Pick out each line of the records that includes the string "leaves", and copy it.

--- RECORDS SHOWN Enclosed Below ---

(* ===== verification/Process.v ===== *)
(** * Process: the VMs of a process and their shared budgets

    A run of a process: VMs start, run instructions, allocate, collect, wait,
    finish and are freed, in any order, each through the operations of Limits
    on its own fields and on the shared counters; a VM that starts registers
    one access at a time, other VMs moving in between.  A VM that returns a status
    no rescue clause can name stops running. *)

From S2P Require Import Prelude CText GcHeap GcMark GcMarkOk GcSweep GcSweepOk GcInvariant.
From S2P Require Import GcBarrier GcMutator GcHash GcAlloc GcProgram Limits.
From Stdlib Require Import ZArith Lia Bool List String.
From stdpp Require Import base numbers list gmap relations.

Local Open Scope Z_scope.
Local Open Scope c_scope.

(** ** Sums over a finite map *)

Definition total {A} (f : A -> Z) (m : gmap positive A) : Z :=
  map_fold (fun _ v acc => f v + acc) 0 m.

Lemma total_empty {A} (f : A -> Z) : total f ∅ = 0.
Proof. apply map_fold_empty. Qed.

Lemma total_insert {A} (f : A -> Z) m k v :
  m !! k = None -> total f (<[k := v]> m) = f v + total f m.
Proof.
  intros Hk. unfold total.
  apply (map_fold_insert_L (fun _ w acc => f w + acc) 0 k v m); [intros; lia|done].
Qed.

Lemma total_delete {A} (f : A -> Z) m k v :
  m !! k = Some v -> total f (delete k m) = total f m - f v.
Proof.
  intros Hk. rewrite <-(insert_delete_id m k v) at 2 by done.
  rewrite total_insert by apply lookup_delete_eq. lia.
Qed.

Lemma total_update {A} (f : A -> Z) m k v v' :
  m !! k = Some v -> total f (<[k := v']> m) = total f m - f v + f v'.
Proof.
  intros Hk. rewrite <-insert_delete_eq, total_insert by apply lookup_delete_eq.
  rewrite (total_delete f m k v) by done. lia.
Qed.

Lemma total_ge_0 {A} (f : A -> Z) m :
  (forall k v, m !! k = Some v -> 0 <= f v) -> 0 <= total f m.
Proof.
  induction m as [|k v m Hk IH] using map_ind; intros Hf; [by rewrite total_empty|].
  rewrite total_insert by done. pose proof (Hf k v (lookup_insert_eq _ _ _)).
  assert (0 <= total f m); [|lia]. apply IH. intros j w Hj. apply (Hf j).
  rewrite lookup_insert_ne; [done|congruence].
Qed.

Lemma total_ge {A} (f : A -> Z) m k v :
  (forall k v, m !! k = Some v -> 0 <= f v) -> m !! k = Some v -> f v <= total f m.
Proof.
  intros Hf Hk. pose proof (total_delete f m k v Hk).
  assert (0 <= total f (delete k m)); [|lia]. apply total_ge_0.
  intros j w [_ Hj]%lookup_delete_Some. by apply (Hf j).
Qed.

Lemma total_mono {A} (f g : A -> Z) m :
  (forall k v, m !! k = Some v -> f v <= g v) -> total f m <= total g m.
Proof.
  intros Hfg. assert (0 <= total (fun v => g v - f v) m) as Hd.
  { apply total_ge_0. intros k v Hk. specialize (Hfg k v Hk). lia. }
  assert (E : total (fun v => g v - f v) m = total g m - total f m); [|lia]. clear.
  induction m as [|k v m Hk IH] using map_ind; [by rewrite !total_empty|].
  rewrite !total_insert by done. lia.
Qed.

Lemma total_size {A} (f : A -> Z) m :
  (forall k v, m !! k = Some v -> f v <= 1) -> total f m <= Z.of_nat (size m).
Proof.
  induction m as [|k v m Hk IH] using map_ind; intros Hf; [by rewrite total_empty, map_size_empty|].
  rewrite total_insert, map_size_insert_None by done.
  pose proof (Hf k v (lookup_insert_eq _ _ _)).
  assert (total f m <= Z.of_nat (size m)); [|lia]. apply IH. intros j w Hj. apply (Hf j).
  rewrite lookup_insert_ne; [done|congruence].
Qed.

Lemma total_zero {A} (f : A -> Z) m :
  (forall k v, m !! k = Some v -> f v = 0) -> total f m = 0.
Proof.
  intros Hf. assert (0 <= total f m) by (apply total_ge_0; intros k v Hk; rewrite (Hf k v Hk); lia).
  assert (0 <= total (fun v => - f v) m)
    by (apply total_ge_0; intros k v Hk; rewrite (Hf k v Hk); lia).
  assert (total (fun v => - f v) m = - total f m); [|lia]. clear.
  induction m as [|k v m Hk IH] using map_ind; [by rewrite !total_empty|].
  rewrite !total_insert by done. lia.
Qed.

Lemma to_i64_add a b : to_i64 (to_i64 a + b) = to_i64 (a + b).
Proof.
  unfold to_i64. f_equal.
  replace ((a + two_63) mod two_64 - two_63 + b + two_63)
    with ((a + two_63) mod two_64 + b) by lia.
  rewrite Zplus_mod_idemp_l. f_equal. lia.
Qed.

(** ** Processes *)

(** A VM: [config] is what [read_limits] read, [running] is false once a status
    has ended it. *)
Record VmState := { heap : Vm; limits : Limits; config : Limits; running : bool }.

(** [counted]: the instructions budgeted VMs have run since the counters were
    last reset. *)
Record Process := { shared : Shared; vms : gmap positive VmState; counted : Z }.

Definition set_vm (id : positive) (v : VmState) (s : Shared) (n : Z) (p : Process) : Process :=
  {| shared := s; vms := <[id := v]> (vms p); counted := n |}.

Definition initial_process : Process :=
  {| shared := initial_shared; vms := ∅; counted := 0 |}.

(** Whether the VM goes on after a status. *)
Definition goes_on (l : Limits) (status : LimitStatus) : bool :=
  bool_decide (status = LIMIT_OK) || rescuable l status.

Definition counts (l : Limits) : Z :=
  if budgets_registered l && resource_limits_active l then 1 else 0.

Section Process.
Context `{Layout}.

(** One step of the VM [id]; an allocation is a [p_collect], then a [p_heap]
    when the first succeeded.  Another VM may move between the check of an
    instruction and the collection that ends its block: that is a [p_check]
    and a [p_collect].  [budget_release_finished] and [budget_unregister] add and
    subtract amounts the VM alone holds and are taken as one step.  Fewer than
    [2^64] instructions are run. *)
Inductive process_step (p : Process) (id : positive) : Process -> Prop :=
  | p_heap v h l :
      vms p !! id = Some v -> running v = true -> gc_step (heap v) h ->
      l = limits v \/ l = note_storage_growth (limits v) ->
      process_step p id (set_vm id {| heap := h; limits := l; config := config v;
        running := true |} (shared p) (counted p) p)
  | p_collect v r stress_minor stress ok h l s :
      vms p !! id = Some v -> running v = true ->
      maybe_collect r stress_minor stress (heap v) (limits v) (shared p) = Some (ok, h, l, s) ->
      process_step p id (set_vm id {| heap := h; limits := l; config := config v;
        running := goes_on l (if ok : bool then LIMIT_OK else OUT_OF_MEMORY) |} s
        (counted p) p)
  | p_check v interrupted now now' status l s :
      vms p !! id = Some v -> running v = true ->
      counted p + 1 < two_64 -> instructions_executed (limits v) + 1 < two_64 ->
      instruction_check interrupted now now' (limits v) (shared p) = Some (status, l, s) ->
      process_step p id (set_vm id {| heap := heap v; limits := l; config := config v;
        running := goes_on l status |} s (counted p + counts (limits v)) p)
  | p_instruction v r stress_minor stress interrupted now now' status h l s :
      vms p !! id = Some v -> running v = true ->
      counted p + 1 < two_64 -> instructions_executed (limits v) + 1 < two_64 ->
      instruction_block r stress_minor stress interrupted now now' (heap v) (limits v)
        (shared p) = Some (status, h, l, s) ->
      process_step p id (set_vm id {| heap := h; limits := l; config := config v;
        running := goes_on l status |} s (counted p + counts (limits v)) p)
  | p_wait v now now' status l :
      vms p !! id = Some v -> running v = true ->
      wall_budget_after_wait now now' (limits v) = Some (status, l) ->
      process_step p id (set_vm id {| heap := heap v; limits := l; config := config v;
        running := goes_on l status |} (shared p) (counted p) p)
  | p_finish v l s :
      vms p !! id = Some v -> budget_release_finished (limits v) (shared p) = (l, s) ->
      process_step p id (set_vm id {| heap := heap v; limits := l; config := config v;
        running := false |} s (counted p) p)
  | p_free v :
      vms p !! id = Some v ->
      process_step p id {| shared := budget_unregister (limits v) (shared p);
        vms := delete id (vms p); counted := counted p |}.

(** ** New VMs

    Registration is not one step: other VMs move between its accesses.  A VM
    inside [diamond_vm_init] is at the access it makes next. *)
Inductive Stage :=
  | RESET_INSTRUCTIONS | RESET_BYTES | RESET_START | CLOCK_EXCHANGE | CLOCK_LOAD.

Record System := { process : Process; registering : gmap positive Stage }.

Definition initial_system : System := {| process := initial_process; registering := ∅ |}.

Definition at_stage (id : positive) (st : option Stage) (stages : gmap positive Stage)
    : gmap positive Stage :=
  match st with Some st => <[id := st]> stages | None => delete id stages end.

(** What follows the resets: the clock, with a wall-clock budget. *)
Definition clock_stage (l : Limits) : option Stage :=
  if negb (max_wall_nanoseconds l =? 0) then Some CLOCK_EXCHANGE else None.

Definition set_shared (s : Shared) (n : Z) (p : Process) : Process :=
  {| shared := s; vms := vms p; counted := n |}.

(** A VM with its limits before it runs. *)
Definition new_vm (c l : Limits) : VmState :=
  {| heap := diamond_vm_init; limits := l; config := c; running := true |}.

(** Where a VM is created: the first one by the program's main thread, every
    other one while a VM that has been set up (the creator's, or the one that
    keeps a supervised child's arguments) is alive. *)
Definition creates (m : System) : Prop :=
  vms (process m) = ∅ \/
  exists id, is_Some (vms (process m) !! id) /\ registering m !! id = None.

(** One step of the process, whose environment is [getenv]: a step of a VM
    that is set up, or one access of a VM inside [diamond_vm_init].  Fewer than
    [2^64] VMs live at a time. *)
Inductive system_step (getenv : string -> option (list Z)) (m : System) : System -> Prop :=
  | m_vm id p :
      registering m !! id = None -> process_step (process m) id p ->
      system_step getenv m {| process := p; registering := registering m |}
  | m_start id :
      creates m -> vms (process m) !! id = None ->
      Z.of_nat (size (vms (process m))) + 1 < two_64 ->
      resource_limits_active (read_limits getenv) = false ->
      system_step getenv m
        {| process := set_vm id (new_vm (read_limits getenv) (read_limits getenv))
             (shared (process m)) (counted (process m)) (process m);
           registering := registering m |}
  | m_count id first s :
      creates m -> vms (process m) !! id = None ->
      Z.of_nat (size (vms (process m))) + 1 < two_64 ->
      resource_limits_active (read_limits getenv) = true ->
      register_count (shared (process m)) = (first, s) ->
      system_step getenv m
        {| process := set_vm id (new_vm (read_limits getenv)
               (with_registered (start_time_ns (read_limits getenv)) (read_limits getenv)))
             s (counted (process m)) (process m);
           registering := at_stage id
             (if first : bool then Some RESET_INSTRUCTIONS else clock_stage (read_limits getenv))
             (registering m) |}
  | m_reset_instructions id :
      registering m !! id = Some RESET_INSTRUCTIONS ->
      system_step getenv m
        {| process := set_shared (reset_instructions (shared (process m))) 0 (process m);
           registering := at_stage id (Some RESET_BYTES) (registering m) |}
  | m_reset_bytes id :
      registering m !! id = Some RESET_BYTES ->
      system_step getenv m
        {| process := set_shared (reset_bytes (shared (process m))) (counted (process m)) (process m);
           registering := at_stage id (Some RESET_START) (registering m) |}
  | m_reset_start id :
      registering m !! id = Some RESET_START ->
      system_step getenv m
        {| process := set_shared (reset_start (shared (process m))) (counted (process m)) (process m);
           registering := at_stage id (clock_stage (read_limits getenv)) (registering m) |}
  | m_clock_exchange id now :
      registering m !! id = Some CLOCK_EXCHANGE ->
      system_step getenv m
        {| process := set_shared (register_clock now (shared (process m)))
             (counted (process m)) (process m);
           registering := at_stage id (Some CLOCK_LOAD) (registering m) |}
  | m_clock_load id v :
      registering m !! id = Some CLOCK_LOAD -> vms (process m) !! id = Some v ->
      system_step getenv m
        {| process := set_vm id
             {| heap := heap v;
                limits := with_registered (budget_start_ns (shared (process m))) (limits v);
                config := config v; running := running v |}
             (shared (process m)) (counted (process m)) (process m);
           registering := at_stage id None (registering m) |}.
End Process.
(* ===== verification/ControlFlow.v ===== *)
(** * ControlFlow: statements with their structured meaning

    The statements src/compiler.c, src/compiler_flow.c and
    src/compiler_control.c compile into jumps and handlers, as the tree the
    parser follows, and what a program that uses them means: a value, an
    exception, a return, a loop exit, with every ensure clause run on the way.
    This is the specification; nothing in it knows of bytecode.

    [Expressions] is the interface of the rest of the compiler: expressions
    and simple statements (assignments, calls), with the bytes the expression
    compiler emits for them and their value.  A local variable is a slot; the
    exception a begin block catches has a slot of its own, which its rescue
    clauses name. *)

From S2P Require Import Prelude.
From S2P Require Import Value.
From S2P Require Import Unwind.
From S2P Require Import ControlMachine.
From Stdlib Require Import ZArith Lia Bool List.
From stdpp Require Import base numbers list.

Local Open Scope Z_scope.
Local Open Scope c_scope.

(** The locals of a function by slot; an unassigned local is nil. *)
Definition Store := Z -> DiamondValue.

Definition write_slot (st : Store) (slot : Z) (value : DiamondValue) : Store :=
  fun x => if x =? slot then value else st x.

(** How evaluating an expression ends. *)
Inductive ExprResult :=
  | EValue (value : DiamondValue)
  | ERaise (exception : DiamondValue)
  | EFail (status : DiamondVmStatus)
  | EExit (value : DiamondValue) (target : Z) (is_break : bool).

(** What compiling an expression appends: its bytes, the register of its
    value, the locals it introduces, the registers it allocates and, of those,
    the ones it leaves to [run_chunk]'s zero-initialisation. *)
Record ExprCode := {
  expr_bytes : list Z;
  expr_register : Z;
  expr_locals : list (Z * Z);
  expr_next : Z;
  expr_nils : list Z;
}.

Class Expressions `{Host} := {
  expr : Type;
  (** with the locals in scope (slot, register), the next register and the
      offset its code starts at; [None] is a compile error *)
  expr_compile : expr -> list (Z * Z) -> Z -> Z -> option ExprCode;
  (** [None]: not finished within the fuel *)
  expr_eval : nat -> expr -> Store -> host -> option (ExprResult * Store * host);
}.

Section ControlFlow.
  Context `{Expressions}.

Inductive stmt :=
  | SExpr (e : expr)
  | SReturn (e : option expr)
  | SRaise (e : option expr)
  | SRetry
  | SBreak (e : option expr)
  | SNext
  | SRedo
  | SIf (inverted : bool) (condition : expr) (body : stmts) (otherwise : branch)
  | SPostfix (inverted : bool) (condition : expr) (body : stmt)
  | SWhile (inverted : bool) (condition : expr) (body : stmts)
  | SLoop (body : stmts)
  | SBegin (slot : Z) (body : stmts) (rescues : clauses) (otherwise ensure : branch)
with stmts :=
  | BDone
  | BThen (s : stmt) (rest : stmts)
(** The second half of an if, or an else/ensure clause: absent, a block, or
    (in an if only) an elsif chain. *)
with branch :=
  | BNone
  | BBlock (s : stmts)
  | BElsif (s : stmt)
(** [rescue name: T1 | T2]: whether the clause names the exception, and its
    types (none catches everything). *)
with clauses :=
  | CNone
  | CRescue (named : bool) (types : list Z) (body : stmts) (rest : clauses).

Scheme stmt_mut := Induction for stmt Sort Prop
with stmts_mut := Induction for stmts Sort Prop
with branch_mut := Induction for branch Sort Prop
with clauses_mut := Induction for clauses Sort Prop.
Combined Scheme program_mut from stmt_mut, stmts_mut, branch_mut, clauses_mut.

Inductive Outcome :=
  | Normal (value : DiamondValue)
  | Raised (exception : DiamondValue)
  | Failed (status : DiamondVmStatus)
  | Returned (value : DiamondValue)
  | Exited (value : DiamondValue) (target : Z) (is_break : bool)
  | Broke
  | Nexted
  | Redone
  | Retried
  | Crashed (d : Departure).

(** The locals, the value the innermost loop will have, and the rest. *)
Record State := {
  store : Store;
  result : DiamondValue;
  world : host;
}.

Definition set_result (σ : State) (value : DiamondValue) : State :=
  {| store := store σ; result := value; world := world σ |}.

Definition set_store (σ : State) (st : Store) : State :=
  {| store := st; result := result σ; world := world σ |}.

Definition set_world (σ : State) (h : host) : State :=
  {| store := store σ; result := result σ; world := h |}.

Variable serial : Z.

(** A status that fails inside a begin block becomes its exception, or leaves
    at once when it has none. *)
Definition settle (os : Outcome * State) : Outcome * State :=
  let '(o, σ) := os in
  match o with
  | Failed status =>
      match runtime_exception status (world σ) with
      | (NotMade, h) => (Crashed (Reports status), set_world σ h)
      | (HalfMade exception, h) => (Crashed (Throws exception), set_world σ h)
      | (Made exception, h) => (Raised exception, set_world σ h)
      end
  | _ => os
  end.

(** The outcome of a statement when its expression does not give a value. *)
Definition expr_outcome (r : ExprResult) : Outcome :=
  match r with
  | EValue value => Normal value
  | ERaise exception => Raised exception
  | EFail status => Failed status
  | EExit value target is_break =>
      if target =? serial then Returned value else Exited value target is_break
  end.

Definition with_value (fuel : nat) (e : expr) (σ : State)
    (k : DiamondValue -> State -> option (Outcome * State)) : option (Outcome * State) :=
  let? (r, st, h) := expr_eval fuel e (store σ) (world σ) in
  let σ := {| store := st; result := result σ; world := h |} in
  match r with
  | EValue value => k value σ
  | _ => Some (expr_outcome r, σ)
  end.

Definition raise_value (exception : DiamondValue) (σ : State) : Outcome * State :=
  (Raised exception, set_world σ (raise_capture_backtrace exception (world σ))).

(** The first clause that takes the exception. *)
Fixpoint select_clause (h : host) (exception : DiamondValue) (cls : clauses) : option stmts :=
  match cls with
  | CNone => None
  | CRescue _ types body rest =>
      if match types with [] => true | _ => existsb (value_matches_type h exception) types end
      then Some body
      else select_clause h exception rest
  end.

(** The ensure clause [ensure] runs after [os]; an abrupt end of its own
    replaces the outcome it was run for. *)
Definition finish (run_ensure : State -> option (Outcome * State)) (os : Outcome * State) :
    option (Outcome * State) :=
  let '(o, σ) := os in
  match o with
  | Crashed _ => Some os
  | _ =>
      let? os2 := run_ensure σ in
      let '(o2, σ2) := settle os2 in
      match o2 with
      | Normal _ => Some (o, σ2)
      | _ => Some (o2, σ2)
      end
  end.

(** [current] is the slot of the exception a bare [raise] raises. *)
Fixpoint exec_stmt (fuel : nat) (current : option Z) (s : stmt) (σ : State) :
    option (Outcome * State) :=
  match fuel with
  | O => None
  | S fuel =>
      match s with
      | SExpr e => with_value fuel e σ (fun v σ => Some (Normal v, σ))
      | SReturn None => Some (Returned DIAMOND_NIL, σ)
      | SReturn (Some e) => with_value fuel e σ (fun v σ => Some (Returned v, σ))
      | SRaise (Some e) => with_value fuel e σ (fun v σ => Some (raise_value v σ))
      | SRaise None => let? slot := current in Some (raise_value (store σ slot) σ)
      | SRetry => Some (Retried, σ)
      | SBreak None => Some (Broke, σ)
      | SBreak (Some e) => with_value fuel e σ (fun v σ => Some (Broke, set_result σ v))
      | SNext => Some (Nexted, σ)
      | SRedo => Some (Redone, σ)
      | SIf inverted c body otherwise =>
          with_value fuel c σ (fun v σ =>
            if xorb inverted (is_truthy v) then exec_stmts fuel current body DIAMOND_NIL σ
            else exec_branch fuel current otherwise σ)
      | SPostfix inverted c body =>
          with_value fuel c σ (fun v σ =>
            if xorb inverted (is_truthy v) then exec_stmt fuel current body σ
            else Some (Normal DIAMOND_NIL, σ))
      | SWhile inverted c body =>
          let? (o, σ') := exec_top fuel current (Some (inverted, c)) body (set_result σ DIAMOND_NIL) in
          Some (o, set_result σ' (result σ))
      | SLoop body =>
          let? (o, σ') := exec_top fuel current None body (set_result σ DIAMOND_NIL) in
          Some (o, set_result σ' (result σ))
      | SBegin slot body rescues otherwise ensure =>
          exec_begin fuel current slot body rescues otherwise ensure σ
      end
  end
with exec_stmts (fuel : nat) (current : option Z) (ss : stmts) (last : DiamondValue) (σ : State) :
    option (Outcome * State) :=
  match fuel with
  | O => None
  | S fuel =>
      match ss with
      | BDone => Some (Normal last, σ)
      | BThen s rest =>
          let? (o, σ) := exec_stmt fuel current s σ in
          match o with
          | Normal v => exec_stmts fuel current rest v σ
          | _ => Some (o, σ)
          end
      end
  end
with exec_branch (fuel : nat) (current : option Z) (b : branch) (σ : State) :
    option (Outcome * State) :=
  match fuel with
  | O => None
  | S fuel =>
      match b with
      | BNone => Some (Normal DIAMOND_NIL, σ)
      | BBlock s => exec_stmts fuel current s DIAMOND_NIL σ
      | BElsif s => exec_stmt fuel current s σ
      end
  end
(** The top of a loop: the condition, if it has one. *)
with exec_top (fuel : nat) (current : option Z) (c : option (bool * expr)) (body : stmts) (σ : State) :
    option (Outcome * State) :=
  match fuel with
  | O => None
  | S fuel =>
      match c with
      | None => exec_round fuel current c body σ
      | Some (inverted, e) =>
          with_value fuel e σ (fun v σ =>
            if xorb inverted (is_truthy v) then exec_round fuel current c body σ
            else Some (Normal (result σ), σ))
      end
  end
with exec_round (fuel : nat) (current : option Z) (c : option (bool * expr)) (body : stmts) (σ : State) :
    option (Outcome * State) :=
  match fuel with
  | O => None
  | S fuel =>
      let? (o, σ) := exec_stmts fuel current body DIAMOND_NIL σ in
      match o with
      | Normal _ | Nexted => exec_top fuel current c body σ
      | Redone => exec_round fuel current c body σ
      | Broke => Some (Normal (result σ), σ)
      | _ => Some (o, σ)
      end
  end
with exec_begin (fuel : nat) (current : option Z) (slot : Z) (body : stmts) (rescues : clauses)
    (otherwise ensure : branch) (σ : State) : option (Outcome * State) :=
  match fuel with
  | O => None
  | S fuel =>
      let finish := finish (exec_branch fuel current ensure) in
      let? os := exec_stmts fuel current body DIAMOND_NIL σ in
      let '(o, σ) := settle os in
      match o with
      | Normal v =>
          match otherwise with
          | BNone => finish (Normal v, σ)
          | _ => let? os := exec_branch fuel current otherwise σ in finish (settle os)
          end
      | Raised v =>
          match rescues with
          | CNone => finish (Raised v, σ)
          | _ =>
              let σ := set_store σ (write_slot (store σ) slot v) in
              match select_clause (world σ) v rescues with
              | Some clause =>
                  let? os := exec_stmts fuel (Some slot) clause DIAMOND_NIL σ in
                  match settle os with
                  | (Retried, σ) => exec_begin fuel current slot body rescues otherwise ensure σ
                  | os => finish os
                  end
              | None => finish (raise_value (store σ slot) σ)
              end
          end
      | _ => finish (o, σ)
      end
  end.

(** A function body: parameter [i] is slot [i], and falling off the end
    returns the value of the last statement. *)
Definition exec_function (fuel : nat) (ss : stmts) (arguments : list DiamondValue) (h : host) :
    option (Outcome * State) :=
  let? (o, σ) := exec_stmts fuel None ss DIAMOND_NIL
                   {| store := argument_registers arguments; result := DIAMOND_NIL; world := h |} in
  Some (match o with Normal v => Returned v | _ => o end, σ).

End ControlFlow.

--- End of Enclosed RECORDS SHOWN ---

### EXERCISE ANSWER
    the ones it leaves to [run_chunk]'s zero-initialisation. *)
(** A status that fails inside a begin block becomes its exception, or leaves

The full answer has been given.